Page MenuHomePhabricator

Investigate deployment that caused high error-rate and was prevented from going past canaries by Scap
Closed, ResolvedPublic

Description

See T178942#3867158.

This caused a high spike in Logstash for type:mediawiki channel:error (and presumably in type:hhvm as well) on every MediaWiki index.php request.

Screen Shot 2018-01-02 at 18.48.57.png (542×2 px, 93 KB)
Screen Shot 2018-01-02 at 18.49.11.png (428×2 px, 188 KB)

Event Timeline

Logstash graph based on the query looks like it should have caught it: https://logstash.wikimedia.org/goto/800d886d5e05b8e1f9d11454717cf183

Couple of options:

  1. the spike happened outside the 20 second wait period
  2. scap's query doesn't match the logstash dashboard (https://github.com/wikimedia/puppet/blob/production/modules/service/files/logstash_checker.py#L115)
  3. internal scap logic for handling this failed somewhere

Well.

Scap does seem to have failed along with that error spike: http://tools.wmflabs.org/sal/log/AWC3SqMzwg13V6286YVJ

scap failed: average error rate on 6/11 canaries increased by 10x (rerun with --force to override this check, see https://logstash.wikimedia.org/goto/2cc7028226a539553178454fc2f14459 for details)

Well.

Scap does seem to have failed along with that error spike: http://tools.wmflabs.org/sal/log/AWC3SqMzwg13V6286YVJ

scap failed: average error rate on 6/11 canaries increased by 10x (rerun with --force to override this check, see https://logstash.wikimedia.org/goto/2cc7028226a539553178454fc2f14459 for details)

cc @zeljkofilipin :)

I filed T183999: Scap canary has a shifting baseline to address the main problem I see here, which is that a deployment that spikes the error rate and that's canary check fails but is subsequently redeployed results in the canary check running with a new baseline.

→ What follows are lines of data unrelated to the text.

(** * Audio pipeline of the quiz game (src/App.tsx and its later revision)

    A shallow embedding of the functions of [App.tsx] that make up the
    speech pipeline ([decodeBase64], [decodeAudioData], [checkApiKey],
    [initAudio], [stopCurrentAudio], [playTTS]) and of [shuffleArray] from
    the later revision of the same file, followed by the properties
    established about them.

    Conventions.
    - A JavaScript string is the list of its UTF-16 code units, each a [Z].
      String literals of the source are written as Rocq strings and turned
      into code units with [units].
    - A [Uint8Array] is the list of its elements (each in [0, 255]).  Every
      [Uint8Array] of this program is freshly allocated, so its
      [byteOffset] is 0 and its [buffer] holds exactly its elements.
    - A call that may throw returns an [outcome]; [try ... catch] is
      [try_catch]. *)

From Stdlib Require Import ZArith QArith Qround Lia.
From stdpp Require Import base list gmap strings.

Local Open Scope Z_scope.

(** ** Exceptions and outcomes *)

(** The exceptions that the platform calls used by the program can raise,
    and the one the program raises itself ([new Error("NO_KEY")]). *)
Inductive exn : Type :=
  | InvalidCharacterError   (* atob on a string it cannot decode *)
  | NotSupportedError       (* createBuffer / AudioContext constructor *)
  | InvalidStateError       (* stop() on a source never started, resume() *)
  | ReferenceError          (* [process] is not defined *)
  | TypeError               (* calling or reading through undefined *)
  | RemoteError             (* generateContent rejected *)
  | NO_KEY.                 (* throw new Error("NO_KEY") *)

Inductive outcome (A : Type) : Type :=
  | Returned (a : A)
  | Thrown (e : exn).
Arguments Returned {A} a.
Arguments Thrown {A} e.

Definition bind_outcome {A B} (m : outcome A) (k : A -> outcome B) : outcome B :=
  match m with
  | Returned a => k a
  | Thrown e => Thrown e
  end.

Definition try_catch {A} (body : outcome A) (handler : exn -> outcome A) : outcome A :=
  match body with
  | Returned a => Returned a
  | Thrown e => handler e
  end.

#[global] Instance outcome_ret : MRet outcome := @Returned.
#[global] Instance outcome_bind : MBind outcome := fun A B k m => bind_outcome m k.

(** Code units of a source literal. *)
Definition units (s : string) : list Z :=
  map (fun a => Z.of_N (Ascii.N_of_ascii a)) (String.list_ascii_of_string s).

(** ** The credential check *)

Module Credential.

(** What [process.env.API_KEY] can evaluate to: [process] may be
    undefined (the read throws), the variable may be absent
    ([undefined]), or it is a string. *)
Inductive environment : Type :=
  | NoProcess
  | ProcessEnv (API_KEY : option string).

Definition read_API_KEY (env : environment) : outcome (option string) :=
  match env with
  | NoProcess => Thrown ReferenceError
  | ProcessEnv k => Returned k
  end.

(** [!key] on a value of type [string | undefined]. *)
Definition falsy (key : option string) : bool :=
  match key with
  | None => true
  | Some s => bool_decide (s = "")
  end.

(** [key === lit]; false when [key] is undefined. *)
Definition strict_eq (key : option string) (lit : string) : bool :=
  match key with
  | None => false
  | Some s => bool_decide (s = lit)
  end.

(** [key.length], read only after [!key] was false. *)
Definition key_length (key : option string) : Z :=
  match key with
  | None => 0
  | Some s => Z.of_nat (String.length s)
  end.

(** [checkApiKey], lines 73-83 of App.tsx. *)
Definition checkApiKey (env : environment) : outcome bool :=
  try_catch
    (key ← read_API_KEY env;
     if falsy key || strict_eq key "undefined" || strict_eq key ""
        || (key_length key <? 10)
     then Returned false
     else Returned true)
    (fun _ => Returned false).

(** The credential string the check looks at, if there is one. *)
Definition credential (env : environment) : option string :=
  match env with
  | NoProcess => None
  | ProcessEnv k => k
  end.

(** The spec's wording of an invalid credential: absent, the literal
    "undefined", empty, or shorter than 10 characters. *)
Definition spec_invalid (c : option string) : Prop :=
  c = None \/ c = Some "undefined"%string \/ c = Some ""%string
  \/ exists s, c = Some s /\ (String.length s < 10)%nat.

End Credential.

(** ** Base64 payload to bytes *)

Module Base64.

(** *** The platform's [atob]

    [atob] is the forgiving-base64 decoder of the HTML standard: it
    removes ASCII whitespace; when the remaining length is a multiple of
    4 it removes one or two trailing [=]; it fails when the length then
    leaves remainder 1 modulo 4 or when a code unit outside the base64
    alphabet remains; otherwise it reads 6 bits per code unit and emits
    one byte per 8 bits, discarding the 2 or 4 bits left over.  The
    result is a string whose code units are the decoded bytes. *)

(** TAB, LF, FF, CR, SPACE. *)
Definition is_ascii_whitespace (c : Z) : bool :=
  (c =? 9) || (c =? 10) || (c =? 12) || (c =? 13) || (c =? 32).

(** Value of a code unit of the alphabet [A-Z a-z 0-9 + /]. *)
Definition sextet (c : Z) : option Z :=
  if (65 <=? c) && (c <=? 90) then Some (c - 65)
  else if (97 <=? c) && (c <=? 122) then Some (c - 71)
  else if (48 <=? c) && (c <=? 57) then Some (c + 4)
  else if c =? 43 then Some 62
  else if c =? 47 then Some 63
  else None.

Definition ends_with_pad (d : list Z) : bool :=
  match last d with
  | Some c => c =? 61
  | None => false
  end.

Definition drop_last (d : list Z) : list Z := take (length d - 1) d.

Definition strip_padding (d : list Z) : list Z :=
  if Z.of_nat (length d) mod 4 =? 0 then
    if ends_with_pad d then
      if ends_with_pad (drop_last d) then drop_last (drop_last d)
      else drop_last d
    else d
  else d.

Maybe the baseline should be 24 hours in the past?

Scap did fail during deployment. Since the commit that caused the failure was already merged, I had to revert it and deploy the revert. Is there something else I should have done?

Scap did fail during deployment. Since the commit that caused the failure was already merged, I had to revert it and deploy the revert. Is there something else I should have done?

Nope, as I'm looking at it, it looks like you did the right thing and that this deploy didn't make it any further than the canary servers: all the effected servers are in: /etc/dsh/group/mediawiki-ap{i,pserver}-canaries.

thcipriani renamed this task from Investigate deployment that caused high error-rate but wasn't prevented by Scap to Investigate deployment that caused high error-rate and was prevented from going past canaries by Scap.Jan 8 2018, 11:04 PM
thcipriani updated the task description. (Show Details)
thcipriani claimed this task.

Dug a little deeper on this today and realized that this didn't actually make it out to production afaict (thanks to @zeljkofilipin), although the error rate on the canaries was high enough to climb to spike the overall error rate. The task I filed a few comments back is still a thing we need to do. I'm going to call this investigation complete though.